What is required:
In your answer, print every record exactly as it is written.

Provided information:
(** The three ways into the cases of the visitor. *)
Lemma visit_member ty (b : Expr) (decl : VarDecl) s :
  visit (MemberRefExpr ty b decl) s =
    visitMemberRefExpr emitConstantRef getTypeInfo visit (MemberRefExpr ty b decl) b decl s.
Proof. reflexivity. Qed.

Lemma visit_tuple ty (b : Expr) n s :
  visit (TupleElementExpr ty b n) s =
    visitTupleElementExpr visit (TupleElementExpr ty b n) b n s.
Proof. reflexivity. Qed.

Lemma visit_requalify ty (sub : Expr) s :
  visit (RequalifyExpr ty sub) s =
    if isLValueType ty then visit sub s else (Abort badRequalify, s).
Proof.
  change (visit (RequalifyExpr ty sub) s) with
    (visitRequalifyExpr visit (RequalifyExpr ty sub) sub s).
  unfold visitRequalifyExpr, bind, assert. cbn. by destruct (isLValueType ty).
Qed.

(** The reference to a stored declaration. *)
Lemma visit_stored ty (decl : ValueDecl) s ref s1 :
  isPropertyDecl decl = false ->
  emitReferenceToDecl (DeclRefExpr ty decl) decl s = (ref, s1) ->
  visit (DeclRefExpr ty decl) s =
    if isAddress (getValue ref)
    then (Done [Physical (VarComponent (getValue ref))], s1)
    else (Abort notAnAddress, s1).
Proof.
  intros Hstored Href.
  change (visit (DeclRefExpr ty decl) s) with
    (visitDeclRefExpr emitConstantRef emitReferenceToDecl (DeclRefExpr ty decl) decl s).
  unfold visitDeclRefExpr.
  assert (Hphysical :
    (ref <- lift (emitReferenceToDecl (DeclRefExpr ty decl) decl) ;;
     _ <- assert (isAddress (getUnmanagedValue ref))
            "physical lvalue decl ref must evaluate to an address" ;;
     addVarComponent [] (getUnmanagedValue ref)) s =
    if isAddress (getValue ref)
    then (Done [Physical (VarComponent (getValue ref))], s1)
    else (Abort notAnAddress, s1)).
  { unfold bind at 1, lift. rewrite Href.
    unfold bind, assert, addVarComponent, newVarComponent, bind, assert, getUnmanagedValue.
    destruct (isAddress (getValue ref)) eqn:Ha; cbn; rewrite ?Ha; reflexivity. }
  destruct decl as [var|n]; [|exact Hphysical].
  cbn in Hstored. rewrite Hstored. exact Hphysical.
Qed.

(** X1: an expression whose spine ends in a kind the visitor has no case
    for, or passes a requalification to a type that is not an lvalue type,
    is rejected on the way down: the visitor aborts, on the unreachable
    case or on the requalification's assertion, in the very state it was
    started in, so before any reference is emitted. *)
Theorem rejected_before_emission e s :
  lowerable e = false ->
  exists f, visit e s = (Abort f, s) /\ (f = unimplemented \/ f = badRequalify).
Proof.
  induction e as [ty decl|ty b IH decl|ty b IH n|ty sub IH|ty sub IH|ty sub IH|ty k];
    cbn [lowerable]; intros H.
  - discriminate.
  - destruct (IH H) as (f & Hv & Hf). exists f. split; [|done].
    rewrite visit_member. unfold visitMemberRefExpr.
    by rewrite (bind_abort _ _ _ _ _ Hv).
  - destruct (IH H) as (f & Hv & Hf). exists f. split; [|done].
    rewrite visit_tuple. unfold visitTupleElementExpr.
    by rewrite (bind_abort _ _ _ _ _ Hv).
  - exact (IH H).
  - exact (IH H).
  - rewrite visit_requalify. destruct (isLValueType ty); cbn in H.
    + exact (IH H).
    + exists badRequalify. by split; [|right].
  - exists unimplemented. by split; [|left].
Qed.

Answer to this problem:
(** The three ways into the cases of the visitor. *)
Lemma visit_member ty (b : Expr) (decl : VarDecl) s :
  visit (MemberRefExpr ty b decl) s =
    visitMemberRefExpr emitConstantRef getTypeInfo visit (MemberRefExpr ty b decl) b decl s.
Proof. reflexivity. Qed.

Lemma visit_tuple ty (b : Expr) n s :
  visit (TupleElementExpr ty b n) s =
    visitTupleElementExpr visit (TupleElementExpr ty b n) b n s.
Proof. reflexivity. Qed.

Lemma visit_requalify ty (sub : Expr) s :
  visit (RequalifyExpr ty sub) s =
    if isLValueType ty then visit sub s else (Abort badRequalify, s).
Proof.
  change (visit (RequalifyExpr ty sub) s) with
    (visitRequalifyExpr visit (RequalifyExpr ty sub) sub s).
  unfold visitRequalifyExpr, bind, assert. cbn. by destruct (isLValueType ty).
Qed.

(** The reference to a stored declaration. *)
Lemma visit_stored ty (decl : ValueDecl) s ref s1 :
  isPropertyDecl decl = false ->
  emitReferenceToDecl (DeclRefExpr ty decl) decl s = (ref, s1) ->
  visit (DeclRefExpr ty decl) s =
    if isAddress (getValue ref)
    then (Done [Physical (VarComponent (getValue ref))], s1)
    else (Abort notAnAddress, s1).
Proof.
  intros Hstored Href.
  change (visit (DeclRefExpr ty decl) s) with
    (visitDeclRefExpr emitConstantRef emitReferenceToDecl (DeclRefExpr ty decl) decl s).
  unfold visitDeclRefExpr.
  assert (Hphysical :
    (ref <- lift (emitReferenceToDecl (DeclRefExpr ty decl) decl) ;;
     _ <- assert (isAddress (getUnmanagedValue ref))
            "physical lvalue decl ref must evaluate to an address" ;;
     addVarComponent [] (getUnmanagedValue ref)) s =
    if isAddress (getValue ref)
    then (Done [Physical (VarComponent (getValue ref))], s1)
    else (Abort notAnAddress, s1)).
  { unfold bind at 1, lift. rewrite Href.
    unfold bind, assert, addVarComponent, newVarComponent, bind, assert, getUnmanagedValue.
    destruct (isAddress (getValue ref)) eqn:Ha; cbn; rewrite ?Ha; reflexivity. }
  destruct decl as [var|n]; [|exact Hphysical].
  cbn in Hstored. rewrite Hstored. exact Hphysical.
Qed.

(** X1: an expression whose spine ends in a kind the visitor has no case
    for, or passes a requalification to a type that is not an lvalue type,
    is rejected on the way down: the visitor aborts, on the unreachable
    case or on the requalification's assertion, in the very state it was
    started in, so before any reference is emitted. *)
Theorem rejected_before_emission e s :
  lowerable e = false ->
  exists f, visit e s = (Abort f, s) /\ (f = unimplemented \/ f = badRequalify).
Proof.
  induction e as [ty decl|ty b IH decl|ty b IH n|ty sub IH|ty sub IH|ty sub IH|ty k];
    cbn [lowerable]; intros H.
  - discriminate.
  - destruct (IH H) as (f & Hv & Hf). exists f. split; [|done].
    rewrite visit_member. unfold visitMemberRefExpr.
    by rewrite (bind_abort _ _ _ _ _ Hv).
  - destruct (IH H) as (f & Hv & Hf). exists f. split; [|done].
    rewrite visit_tuple. unfold visitTupleElementExpr.
    by rewrite (bind_abort _ _ _ _ _ Hv).
  - exact (IH H).
  - exact (IH H).
  - rewrite visit_requalify. destruct (isLValueType ty); cbn in H.
    + exact (IH H).
    + exists badRequalify. by split; [|right].
  - exists unimplemented. by split; [|left].
Qed.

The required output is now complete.